Later that night in bed in the motel room with Bobby and TJ asleep in the room next to ours, I told Jessie some of what I’d been worrying about.

“I know,” she said. “But don’t you see it’ll be all right now? Isn’t that what you said? That it was the best thing for him just to leave?”

“That was this morning. When I first heard about it. I felt surer then.”

“But nothing’s happened to make you change your mind, has it?”

“Not that I know of.”

“And there isn’t anything we can do about it now, even if there is something?”

“No.”

“Then will you please put your arm around me and hold me? It doesn’t do any good to worry about it.”

“I know.”

“And you know I love you.”

“I just don’t want anything to change.”

“Move your arm so I can come closer. There,” she said, “isn’t that better?”

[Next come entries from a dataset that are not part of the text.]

Lemma prune_fold sys name p cur d files : forall w,
  Forall (fun file => of_prefix name p file = true /\ file <> cur) files ->
  prunes name p cur d (now w) ->
  within (prunes name p cur d) w (foldl (fun w file => if unlink_ok sys file then fs_unlink w file else w) w files).
Proof.
  induction files as [|file files IH]; intros w HF Hw; cbn [foldl]; [by apply within_refl|].
  inversion_clear HF as [|? ? [Hp Hc] HF']. destruct (unlink_ok sys file); [|by apply IH].
  assert (Hd : prunes name p cur d (delete file (now w))) by by apply prunes_delete.
  eapply within_trans; [exact (within_set _ w _ Hd)|by apply IH|done..].
Qed.

Lemma cleanup_list_spec sys d name fs cur :
  curr_file fs = Some cur ->
  Forall (fun file => of_prefix name (fs_prefix fs) file = true /\ file <> cur) (cleanup_list sys d name fs).
Proof.
  intros Hc. unfold cleanup_list. rewrite Hc.
  assert (HI : Forall (fun file => of_prefix name (fs_prefix fs) file = true /\ file <> cur) []) by constructor.
  revert HI. generalize (@nil string). induction (readdir sys d) as [|file files IH]; intros l HI; [exact HI|].
  cbn [foldl]. apply IH. destruct (matches name fs file) eqn:Em; cbn [andb]; [|exact HI].
  case_bool_decide as He; cbn [negb]; [exact HI|]. constructor; [|exact HI]. split; [exact Em|congruence].
Qed.

Lemma cleanup_spec sys w name fs w' fs' cur :
  curr_file fs = Some cur -> cleanup_old_state sys w name fs = (w', fs') ->
  fs_prefix fs' = fs_prefix fs /\ curr_file fs' = Some cur /\
  within (prunes name (fs_prefix fs) cur (now w)) w w'.
Proof.
  intros Hc. unfold cleanup_old_state. rewrite Hc. destruct (opendir_ok sys); intros [= <- <-].
  - split; [done|]. split; [done|]. apply prune_fold; [by apply cleanup_list_spec|apply prunes_refl].
  - split; [done|]. split; [done|]. apply within_refl, prunes_refl.
Qed.

(** Cleaning one prefix keeps what is stored: the current file is one of the
    newest, and the other prefix is not touched. *)
Lemma prunes_in_prefix name p cur d d' q v st :
  prunes name p cur d d' -> in_prefix d' name q v st -> in_prefix d name q v st.
Proof.
  intros [H1 _] (f & bytes & Hd & H). exists f, bytes. split; [|exact H]. by eapply lookup_weaken.
Qed.

Lemma prunes_newest name p q cur d d' v file :
  own_prefix p -> own_prefix q -> (p = q -> file = cur) ->
  prunes name p cur d d' -> newest d name q v file -> newest d' name q v file.
Proof.
  intros Hp Hq Hc [_ H2] (bytes & st & Hd & Hf & He). exists bytes, st. split; [|done].
  rewrite H2; [done|]. destruct (decide (p = q)) as [E|E]; [right; by apply Hc|left].
  by eapply of_prefix_other, Hf.
Qed.

Lemma prunes_stored name p cur d d' fs r :
  own_prefix p -> tracked d name p (stored_version r) fs -> curr_file fs = Some cur ->
  prunes name p cur d d' -> stored d name r -> stored d' name r.
Proof.
  intros Hp [_ HT] Hc Hpr.
  assert (Hle : forall v st, on_disk d' name v st -> on_disk d name v st).
  { intros v st. rewrite !on_disk_prefix. intros (q & Hq & H). exists q. split; [exact Hq|]. by eapply prunes_in_prefix. }
  destruct r as [[v st]|]; [|intros H v st Ho; by apply (H v st), Hle].
  intros (Hv & Hon & Hmax). split; [exact Hv|]. split; [|intros v' st' Ho; by apply Hmax, Hle].
  apply on_disk_prefix in Hon as (q & Hq & f & bytes & Hd & Hf & He). apply on_disk_prefix.
  destruct (decide (p = q)) as [<-|E].
  - destruct (HT st) as (f' & Hf' & Hn); [by exists f, bytes|]. cbn in Hn.
    destruct (prunes_newest _ p p cur _ d' _ f' Hp Hp ltac:(congruence) Hpr Hn) as (bytes' & st' & Hd' & Hp' & He').
    exists p. split; [exact Hp|]. exists f', bytes'. split; [done|]. split; [done|].
    destruct (Hmax v st') as [|[_ <-]]; [|lia|done]. apply Hle, on_disk_prefix. exists p. split; [done|]. by exists f', bytes'.
  - destruct (prunes_newest name p q cur d d' v f Hp Hq ltac:(congruence) Hpr) as (bytes' & st' & Hd' & _ & _).
    { by exists bytes, st. }
    exists q. split; [exact Hq|]. exists f, bytes. split; [|done].
    rewrite (proj2 Hpr); [done|left; by eapply of_prefix_other, Hf].
Qed.

Lemma prunes_tracked name p q cur d d' v fs :
  own_prefix p -> own_prefix q -> (p = q -> curr_file fs = Some cur) ->
  prunes name p cur d d' -> tracked d name q v fs -> tracked d' name q v fs.
Proof.
  intros Hp Hq Hc Hpr [H1 H2]. split; [exact H1|]. intros st Hst.
  destruct (H2 st) as (f & Hf & Hn); [by eapply prunes_in_prefix|]. exists f. split; [exact Hf|].
  apply (prunes_newest name p q cur d d' v f Hp Hq); [|done..]. intros E. specialize (Hc E). congruence.
Qed.

(** ** Adding a file *)

(** A new file whose entries are all [v] and [st]; [full] if it has one. *)
Definition adds (name p file : string) (v : Z) (st : list Z) (full : bool) (d d' : disk) : Prop :=
  d !! file = None /\ of_prefix name p file = true /\
  exists bytes, d' = <[file := bytes]> d /\
    forall v' st', has_entry bytes v' st' <-> full = true /\ v' = v /\ st' = st.

Lemma adds_on_disk name p file v st full d d' v' st' :
  own_prefix p -> adds name p file v st full d d' ->
  on_disk d' name v' st' <-> on_disk d name v' st' \/ (full = true /\ v' = v /\ st' = st).
Proof.
  intros Hp (Hn & Hf & bytes & -> & He). rewrite !on_disk_prefix. split.
  - intros (q & Hq & f & b & Hd & Hfq & H).
    apply lookup_insert_Some in Hd as [[<- <-]|[Hne Hd]]; [by right; apply He|left].
    exists q. split; [exact Hq|]. by exists f, b.
  - intros [(q & Hq & f & b & Hd & H)|H].
    + exists q. split; [exact Hq|]. exists f, b. split; [|exact H]. rewrite lookup_insert_ne; [done|]. congruence.
    + exists p. split; [exact Hp|]. exists file, bytes. rewrite lookup_insert_eq, He. done.
Qed.

(** A version that may be written over what is stored. *)
Definition supersedes (v : Z) (st : list Z) (r : option (Z * list Z)) : Prop :=
  0 < v /\ (stored_version r < v \/ r = Some (v, st)).

Lemma stored_below d name r v st v' st' :
  supersedes v st r -> stored d name r -> on_disk d name v' st' -> v' < v \/ (v' = v /\ st' = st).
Proof.
  intros [Hv [Hr| ->]] Hs Ho; [left|by apply (proj2 (proj2 Hs))].
  destruct r as [[v0 st0]|]; cbn in Hr; [|apply (Hs v' st') in Ho; lia].
  apply (proj2 (proj2 Hs)) in Ho as [?|[-> _]]; lia.
Qed.

Lemma adds_stored name p file v st full d d' r :
  own_prefix p -> adds name p file v st full d d' -> supersedes v st r -> stored d name r ->
  stored d' name (if full then Some (v, st) else r).
Proof.
  intros Hp HA Hr Hs.
  assert (Heq : forall v' st', on_disk d' name v' st' <-> on_disk d name v' st' \/ (full = true /\ v' = v /\ st' = st)).
  { intros v' st'. by apply (adds_on_disk name p file). }
  destruct full.
  - split; [apply Hr|]. split; [apply Heq; by right|]. intros v' st' [H|H]%Heq; [|right; by destruct H as [_ H]].
    by apply (stored_below d name r).
  - assert (Hsame : forall v' st', on_disk d' name v' st' <-> on_disk d name v' st').
    { intros v' st'. rewrite Heq. split; [by intros [?|[? _]]|by left]. }
    destruct r as [[v0 st0]|].
    + destruct Hs as (H0 & H1 & H2). split; [done|]. split; [by apply Hsame|]. intros v' st' H%Hsame. by apply H2.
    + intros v' st' H%Hsame. by apply (Hs v' st').
Qed.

“Yes. That’s much better.”

“I thought you’d see reason finally.”

We were lying very close together. She felt warm and silky beside me and I began to make love to her then in the dark motel room, with just the dim light showing through the curtains and the sounds of traffic going by outside on the interstate. But everything seemed different now and uncertain. Afterward when we were quiet once more, we lay close together and Jessie went to sleep immediately.

The next morning we got up late and ate breakfast. Then we checked out of the motel. We had decided to spend the day driving over to Boulder and across the mountain to Estes Park. The tourist season was over and skiing hadn’t started yet, so it would be quiet and peaceful in the mountains.